Orbital characteristics
- Epoch 31 December 2006 (JD 2454100.5)
- Aphelion: 403.523 Gm (2.697 AU)
- Perihelion: 326.153 Gm (2.180 AU)
- Semi-major axis: 364.816 Gm (2.439 AU)
- Eccentricity: 0.1060806
- Orbital period (sidereal): 1,391.107 days (3.81 yr)
- Mean anomaly: 117.027°
- Inclination: 2.92451°
- Longitude of ascending node: 23.47325°
- Argument of perihelion: 327.94065°

Physical characteristics
- Mean diameter: 44.82±1.3 km
- Synodic rotation period: 5.364±0.003 h
- Geometric albedo: 0.1723
- Spectral type: S
- Absolute magnitude (H): 9.27

= 126 Velleda =

Main-belt asteroid

126 Velleda is a main-belt asteroid. It is probably a rather typical, albeit sizable, S-type asteroid. This asteroid was named for Veleda, a priestess and prophet of the Germanic tribe of the Bructeri. It was discovered by Paul Henry on 5 November 1872, in Paris, France. It was his first credited discovery. He and his brother Prosper Henry discovered a total of 14 asteroids.

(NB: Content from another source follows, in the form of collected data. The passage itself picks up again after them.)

(* ===== verification/Local.v ===== *)
(** * One call of the store, and computing with it

    [holds q w]: the store [w] has a call with the MNCC leg and the SIP leg that
    [q] records, or what is left of them; its timer is armed or not, and so much
    was sent.  [does q f a q']: from every such store the computation [f] returns
    [a] in a store that holds [q'].  There is a rule per primitive, so that a
    handler is run on the two legs of a call as on values. *)
From S2P Require Import Prelude Effect Codec Protocol Lib State Skel Rules Call Sdp SipLeg MnccConn App MnccRx SipUa CallFlow Stranded Bridge.

(** ** Definitions *)

(** The pointers and names of a call; [id_first]: the MNCC leg is [initial]. *)
Record ids := Ids { id_call : ptr; id_m : ptr; id_s : ptr; id_h : handle; id_cr : Z; id_first : bool }.

Record local := Local {
  lc_m : option (call_leg * mncc_leg);
  lc_s : option (call_leg * sip_leg);
  lc_timer : bool;
  lc_out : list action }.

Definition mleg (bm : call_leg * mncc_leg) : leg := Leg (fst bm) (XMncc (snd bm)).
Definition sleg (bx : call_leg * sip_leg) : leg := Leg (fst bx) (XSip (snd bx)).
Definition end_of {A} (p : ptr) (o : option A) : option ptr := match o with Some _ => Some p | None => None end.
Definition ends (k : ids) (q : local) : option (option ptr * option ptr) :=
  match lc_m q, lc_s q with
  | None, None => None
  | m, s => Some (if id_first k then (end_of (id_m k) m, end_of (id_s k) s)
                  else (end_of (id_s k) s, end_of (id_m k) m))
  end.

(** No other call has the number [cr]. *)
Definition number_unique (w : world) (c : ptr) (cr : Z) : Prop :=
  forall c' cl, calls w !! c' = Some cl -> c' <> c -> call_id cl <> cr.

Record holds (k : ids) (q : local) (w : world) : Prop := {
  h_wf : wf w;
  h_ready : cn_state (conn w) = MNCC_READY;
  h_ne : id_m k <> id_s k;
  h_m : legs w !! id_m k = mleg <$> lc_m q;
  h_s : legs w !! id_s k = sleg <$> lc_s q;
  h_mid : forall b m, lc_m q = Some (b, m) -> lg_call b = id_call k /\ m_callref m = id_cr k;
  h_sid : forall b x, lc_s q = Some (b, x) -> lg_call b = id_call k /\ s_handle x = Some (id_h k);
  h_call : sk_calls (sk w) !! id_call k = ends k q;
  h_unique : callref_unique w (id_m k) (id_cr k);
  h_number : number_unique w (id_call k) (id_cr k);
  h_below : (id_m k < next_ptr w /\ id_s k < next_ptr w /\ id_call k < next_ptr w)%positive;
  h_timer : id_m k ∈ timers w <-> lc_timer q = true;
  h_out : out w = lc_out q }.

(** A change of a leg's base that moves it nowhere. *)
Definition same_place (b b' : call_leg) : Prop := lg_type b' = lg_type b /\ lg_call b' = lg_call b /\ ops b' = ops b.

Section does.
Context {E : Env} {HE : EnvLaws E} {HW : WritesOk E} (k : ids).

Definition does {A} (q : local) (f : MW A) (a : A) (q' : local) : Prop :=
  forall w, holds k q w -> exists w', f w = Ret a w' /\ holds k q' w'.
(** Writing: the connection stays. *)
Lemma spares_mncc_write m : other_msg k q (mn_msg_type m) (mn_callref m) ->
  spares (mncc_write disconnected m) (fun rc => rc = sizeof_gsm_mncc).
Proof using HW.
  intros Hm w Hw. pose proof (mncc_write_wrote disconnected w m) as H. apply wp_returns in H as (rc & w' & Hrun & -> & Hrc).
  destruct (f_conn _ _ _ _ Hw) as [_ Hfd]. specialize (Hrc Hfd). rewrite Hrun. split; [|done].
  pose proof (passes_emit (TxMncc m rc) Hm _ (proj1 (passes_tick w Hw))) as [H _]. exact H.
Qed.
Lemma spares_mncc_rtp_write r : rtp_callref r <> id_cr k ->
  spares (mncc_rtp_write disconnected r) (fun rc => rc = sizeof_rtp).
Proof using HW.
  intros Hm w Hw. pose proof (mncc_rtp_write_wrote disconnected w r) as H. apply wp_returns in H as (rc & w' & Hrun & -> & Hrc).
  destruct (f_conn _ _ _ _ Hw) as [_ Hfd]. specialize (Hrc Hfd). rewrite Hrun. split; [|done].
  pose proof (passes_emit (TxRtp r rc) Hm _ (proj1 (passes_tick w Hw))) as [H _]. exact H.
Qed.
Lemma spares_mncc_fill_header t cr : other_cr k q cr ->
  spares (mncc_fill_header gsm_mncc0 t cr) (fun h => mn_callref h = cr /\ mn_msg_type h = t).
Proof using HK. intros Hcr. unfold mncc_fill_header. spare. all: by split. Qed.
Hint Resolve spares_mncc_write spares_mncc_rtp_write : apartdb.
Lemma passes_mncc_send t cr : other_msg k q t cr -> passes (mncc_send disconnected t cr).
Proof using HK HW.
  intros Hcr. unfold mncc_send. eapply spares_bind; [by eapply spares_mncc_fill_header, other_msg_cr|]. intros h [<- <-].
  by eapply spares_passes, spares_mncc_write.
Qed.
Lemma passes_mncc_rtp_send t cr s : cr <> id_cr k -> passes (mncc_rtp_send disconnected t cr s).
Proof using HW. intros Hcr. eapply spares_passes. by apply spares_mncc_rtp_write. Qed.
Lemma passes_send_rtp_connect l o : outside k l -> outside k o -> passes (send_rtp_connect disconnected l o).
Proof using HW.
  intros Hl Ho. unfold send_rtp_connect. eapply spares_bind; [by apply spares_as_mncc|]. intros m Hm.
  eapply spares_bind; [by apply spares_deref_leg|]. intros x _.
  eapply spares_bind; [apply spares_mncc_rtp_write, Hm|]. intros rc ->.
  rewrite Z.eqb_refl. apply passes_ret.
Qed.
Hint Resolve passes_mncc_send passes_send_rtp_connect passes_start_cmd_timer passes_mncc_leg_release : apartdb.

Lemma passes_mncc_call_leg_connect l : outside k l -> passes (mncc_call_leg_connect disconnected l).
Proof using HK HW. intros Ho. unfold mncc_call_leg_connect. spare. Qed.
Lemma passes_mncc_call_leg_ring l : outside k l -> passes (mncc_call_leg_ring disconnected l).
Proof using HK HW.
  intros Ho. unfold mncc_call_leg_ring. eapply spares_bind; [apply passes_assert_type|]. intros _ _.
  eapply spares_bind; [by apply spares_as_mncc|]. intros m Hm.
  eapply spares_bind; [by apply spares_mncc_fill_header, other_cr_ne|]. intros h [Hh _].
  eapply spares_bind; [apply spares_mncc_write; simpl; rewrite Hh; by apply other_msg_ne|]. intros _ _. spare.
Qed.
Lemma passes_mncc_call_leg_release l : outside k l -> passes (mncc_call_leg_release disconnected l).
Proof using HK HW. intros Ho. unfold mncc_call_leg_release, request_release. spare. Qed.

Lemma setup_req_callref b cr src dst : mn_callref (setup_req b cr src dst) = cr.
Proof using. by destruct b. Qed.
Lemma spares_add_gcr cl m cr : mn_callref m = cr -> spares (add_gcr cl m) (fun h => mn_callref h = cr).
Proof using. intros Hm. unfold add_gcr. spare; done. Qed.
Lemma passes_mncc_create_remote_leg c : c <> id_call k -> passes (mncc_create_remote_leg disconnected c).
Proof using HW.
  intros Hc. unfold mncc_create_remote_leg. eapply spares_bind; [by apply spares_deref_call|]. intros cl Hcl.
  pose proof (number_outside cl Hcl) as Hid.
  eapply spares_bind; [by apply spares_talloc_leg, new_mncc_outside|]. intros [l|] Hl; [|apply passes_ret].
  do 3 (eapply (spares_bind _ _ (fun _ => True)); [spare|intros ? _]).
  eapply spares_bind; [by apply spares_add_gcr, setup_req_callref|]. intros m Hm.
  eapply (spares_bind _ _ (fun m' => mn_callref m' = call_id cl)).
  { spare. all: done. }
  intros m' Hm'. eapply spares_bind; [apply spares_mncc_write; rewrite Hm'; by apply other_msg_ne|]. intros rc ->.
  rewrite Z.eqb_refl. spare.
Qed.
(** A leg of the store belongs to a call that has it as one of its legs. *)
Lemma wf_call_of_leg w l x : wf w -> legs w !! l = Some x ->
  exists cl, calls w !! lg_call (base x) = Some cl /\ (initial cl = Some l \/ remote cl = Some l).
Proof using.
  intros Hw Hl. destruct (wf_leg _ (w_sk w Hw) l (shape x)) as (_ & _ & i & r & Hc & Hir); [simpl; by rewrite lookup_fmap, Hl|].
  simpl in Hc. apply fmap_lookup_inv in Hc as (cl & Hcl & [= -> ->]). eauto.
Qed.
Lemma wf_leg_of_call w c cl l : wf w -> calls w !! c = Some cl -> initial cl = Some l \/ remote cl = Some l ->
  exists x, legs w !! l = Some x /\ lg_call (base x) = c.
Proof using.
  intros Hw Hc Hl. destruct (wf_linked (sk w) c (initial cl) (remote cl) l (w_sk w Hw)) as (sh & Hsh & <-); [|done|].
  - simpl. by rewrite lookup_fmap, Hc.
  - apply sk_leg_inv in Hsh as (x & ? & <-). eauto.
Qed.

Lemma holds_outside_call k q w c cl l : holds k q w -> calls w !! c = Some cl -> c <> id_call k ->
  initial cl = Some l \/ remote cl = Some l -> outside k l.
Proof using.
  intros H Hc Hne Hl. destruct (wf_leg_of_call w c cl l (h_wf _ _ _ H) Hc Hl) as (x & Hx & Hxc). split; intros ->.
  - rewrite (h_m _ _ _ H) in Hx. destruct (lc_m q) as [[b m]|] eqn:Hq; [|done]. injection Hx as <-.
    destruct (h_mid _ _ _ H b m Hq) as [? _]. simpl in Hxc. congruence.
  - rewrite (h_s _ _ _ H) in Hx. destruct (lc_s q) as [[b x']|] eqn:Hq; [|done]. injection Hx as <-.
    destruct (h_sid _ _ _ H b x' Hq) as [? _]. simpl in Hxc. congruence.
Qed.

Lemma holds_outside_leg k q w l x : holds k q w -> legs w !! l = Some x -> outside k l -> leg_outside k q x.
Proof using.
  intros H Hl [Hm Hs]. pose proof (h_wf _ _ _ H) as Hw. split.
  - intros Hc. destruct (wf_call_of_leg w l x Hw Hl) as (cl & Hcl & Hlink). rewrite Hc in Hcl.
    pose proof (h_call _ _ _ H) as He. simpl in He. rewrite lookup_fmap, Hcl in He. simpl in He. unfold call_shape, ends in He.
    destruct (lc_m q), (lc_s q), (id_first k); simpl in He; try done; injection He as Hi Hr; destruct Hlink; congruence.
  - destruct x as [b [m|s]]; simpl.
    + intros Hcr. by apply Hm, (h_unique _ _ _ H l b m).
    + intros Hh. destruct (lc_s q) as [[b' x']|] eqn:Hq; [|done]. exfalso.
      assert (nua w !! id_h k = Some l) as Hn.
      { apply (wf_handle _ (w_sk w Hw) l (shape (Leg b (XSip s))) (s_dir s) (id_h k)); simpl.
        - by rewrite lookup_fmap, Hl.
        - by rewrite Hh. }
      destruct q as [qm qs qt qo]. simpl in Hq. subst qs. rewrite (h_nua k qm b' x' qt qo w H) in Hn. congruence.
Qed.

Lemma holds_frame k q w : holds k q w -> frame k q (calls w !! id_call k) w.
Proof using.
  intros H. pose proof (h_wf _ _ _ H) as Hw. split; try apply H.
  - done.
  - exists []. split; [|constructor]. by rewrite (h_out _ _ _ H), app_nil_r.
  - intros l x Hl Ho. by eapply holds_outside_leg.
  - intros c cl Hc Hne. split; [|split; [|by eapply (h_number _ _ _ H)]]; intros l Hl; eapply holds_outside_call; eauto.
  - intros h l Hh Ho. destruct (wf_nua _ (w_sk w Hw) h l Hh) as (sh & d & Hsh & Hext).
    apply sk_leg_inv in Hsh as (x & Hx & <-). split; intros ->.
    + rewrite (h_m _ _ _ H) in Hx. destruct (lc_m q) as [[b m]|]; [|done]. by injection Hx as <-.
    + rewrite (h_s _ _ _ H) in Hx. destruct (lc_s q) as [[b x']|] eqn:Hq; [|done]. injection Hx as <-.
      destruct (h_sid _ _ _ H b x' Hq) as [_ Hh']. simpl in Hext. rewrite Hh' in Hext. injection Hext as _ <-. specialize (Ho eq_refl). congruence.
  - intros Hs. destruct q as [qm [[b x]|] qt qo]; [|done]. by rewrite (h_nua _ _ _ _ _ _ _ H).
  - split; [apply H|by eapply h_fd].
Qed.
(* ===== verification/Fits.v ===== *)
(** * Every number and string within its field

    The fields of the structures have widths: callrefs and payload types are
    [uint32_t], the cause and the keypad [int], an address has 128 bytes, a string
    has no more characters than its array.  [world_fits] says so of every leg, every call and
    every message written.  It holds of every store the program reaches,
    whatever bytes the MSC sends, so that what is written is what a reader of
    the bytes gets ([written_as_read]).  [yields m Q] is the judgement: [m]
    preserves [world_fits] and returns a value with [Q]. *)
From S2P Require Import Prelude Effect Codec Protocol Lib State Call Sdp SipLeg MnccConn App MnccRx SipUa System Typing TypeSafety.

(** ** Definitions *)

(** A C string of at most [n] characters. *)
Definition text (n : nat) (s : string) : Prop := no_nul s /\ (String.length s <= n)%nat.
Definition opt {A} (P : A -> Prop) (o : option A) : Prop := match o with Some a => P a | None => True end.

(** What the libraries return fits, too: constants and causes are [int]s, the GCR
    encoder returns bytes and their number, [inet_pton] an address of its family,
    a payload type of SDP has 7 bits, and the array for a number has room for
    the word emergency. *)
Class FitLaws (E : Env) := {
  mncc_lib_laws :: MnccLibLaws mncc_lib;
  cause_value_int : forall c, is_int (cause_value c);
  constants_int : Forall is_int
    [GSM48_CAUSE_CODING_GSM; GSM48_CAUSE_LOC_PUN_S_LU; GSM48_CAUSE_LOC_PRN_S_LU; GSM48_PROGR_IN_BAND_AVAIL;
     GSM48_NPI_UNKNOWN; GSM48_NPI_ISDN_E164; GSM48_TON_UNKNOWN; GSM48_TON_INTERNATIONAL];
  number_room : (9 <= sizeof_number)%nat;
  osmo_enc_gcr_bytes : forall g, Forall byte (snd (osmo_enc_gcr g))
    /\ fst (osmo_enc_gcr g) = Z.of_nat (length (snd (osmo_enc_gcr g)));
  inet_pton_4 : forall s b, inet_pton AF_INET s = Some b -> length b = 4%nat /\ Forall byte b;
  inet_pton_6 : forall s b, inet_pton AF_INET6 s = Some b -> length b = 16%nat /\ Forall byte b;
  sdp_parse_pt : forall fl s sess, sdp_parse fl s = Some (Some sess) ->
    Forall (fun m => Forall (fun r => 0 <= rm_pt r < 128) (m_rtpmaps m)) (s_media sess) }.
(** ** Releasing a leg, with the store it leaves *)

(** A store with fewer legs but the same shapes has the same legs. *)
Lemma fewer_same w w' : legs w' ⊆ legs w -> sk_legs (sk w') = sk_legs (sk w) -> legs w' = legs w.
Proof using.
  intros Hsub Hsk. apply map_eq. intros l. pose proof (f_equal (lookup l) Hsk) as He. simpl in He. rewrite !lookup_fmap in He.
  destruct (legs w' !! l) as [x|] eqn:Hx; [symmetry; by eapply lookup_weaken|]. by destruct (legs w !! l).
Qed.

(** Releasing a SIP leg through its callback, with the store it leaves. *)
Lemma sip_leg_released w ls bs x : wf w -> legs w !! ls = Some (Leg bs (XSip x)) -> established (shape (Leg bs (XSip x))) ->
  exists w', call_release ls w = Ret tt w' /\ st (if sip_release_drops x then sk_release ls (sk w) else sk w) (conn w) w' /\
    out w' = out w ++ sip_release_actions bs x /\ timers w' = timers w /\
    legs w' = if sip_release_drops x then delete ls (legs w) else legs w.
Proof using.
  intros Hw Hls Hest. pose proof (sip_release_call_out _ _ w ls bs x (w_sk w Hw) (wf_st w Hw) Hls) as H.
  apply (wp_keeps timers) in H; [|apply sip_release_call_timers].
  apply wp_returns in H as ([] & w' & Hrun & [Hout Hst] & Ht).
  pose proof (sip_release_fewer ls w w (fewer_refl w)) as Hf. rewrite Hrun in Hf. destruct Hf as [[Hsub _] _].
  exists w'. split_and!; [|done|done|done|].
  - unfold call_release, release_leg. run_step (deref_leg_eq w ls _ Hls).
    destruct (established_release _ Hest) as [[[] _]|(_ & Hop & _)]. simpl in Hop |- *. by rewrite Hop.
  - destruct (sip_release_drops x); [|apply fewer_same; [done|by rewrite (st_sk _ _ _ Hst)]].
    assert (sk_legs (sk w) !! ls = Some (shape (Leg bs (XSip x)))) as Hl by (simpl; by rewrite lookup_fmap, Hls).
    by destruct (release_leaves w w' ls _ Hw Hl Hst Hsub) as (_ & _ & -> & _).
Qed.

(** Dropping an MNCC leg, with the store it leaves. *)
Lemma mncc_leg_dropped w l b m : wf w -> legs w !! l = Some (Leg b (XMncc m)) ->
  exists w', mncc_leg_release l w = Ret tt w' /\ st (sk_release l (sk w)) (conn w) w' /\ wf w' /\
    out w' = out w /\ timers w' = timers w ∖ {[l]} /\ legs w' = delete l (legs w).
Proof using.
  intros Hw Hx. assert (sk_legs (sk w) !! l = Some (shape (Leg b (XMncc m)))) as Hl by (simpl; by rewrite lookup_fmap, Hx).
  destruct (mncc_gone _ _ w l _ _ _ (w_sk w Hw) (wf_st w Hw) Hl eq_refl) as (w' & Hrun & Hst & Hout).
  exists w'. pose proof Hrun as Hr. unfold mncc_leg_release, timer_del in Hr. rewrite bind_assoc in Hr.
  erewrite bind_returns in Hr by exact (deref_leg_eq w _ _ Hx). unfold modify at 1 in Hr. unfold bind at 1 in Hr.
  pose proof (release_fewer l w (set_timers (fun ts => ts ∖ {[l]}) w) (fewer_refl w)) as Hf. rewrite Hr in Hf.
  destruct (release_leaves w w' l _ Hw Hl Hst (proj1 (proj1 Hf))) as (Hw' & _ & Hlegs & _). split_and!; try done.
  by apply (keeps_run timers _ _ _ _ (call_leg_release_keeps timers l ltac:(done) ltac:(done) ltac:(done))) in Hr.
Qed.

Lemma without_delete l ls (g : gmap ptr leg) : without (l :: ls) g = delete l (without ls g).
Proof using.
  unfold without. apply map_eq. intros i. destruct (decide (i = l)) as [->|Hne].
  - rewrite lookup_delete_eq. apply map_lookup_filter_None. right. intros ? _. simpl. set_solver.
  - rewrite lookup_delete_ne by done. apply option_eq. intros x. rewrite !map_lookup_filter_Some. simpl. set_solver.
Qed.
Lemma without_nil (g : gmap ptr leg) : without [] g = g.
Proof using. apply map_filter_id. simpl. set_solver. Qed.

This body is orbiting the Sun at a distance of 2.44 AU with a period of 1391.107 days and an eccentricity (ovalness) of 0.11. The orbital plane is inclined by 2.9° to the plane of the ecliptic. It has a cross-section diameter of ~45 km. This asteroid has had multiple studies of its rotation period, yielding an adopted period of 5.3672 h. During each rotation the brightness varies by 0.22 magnitudes.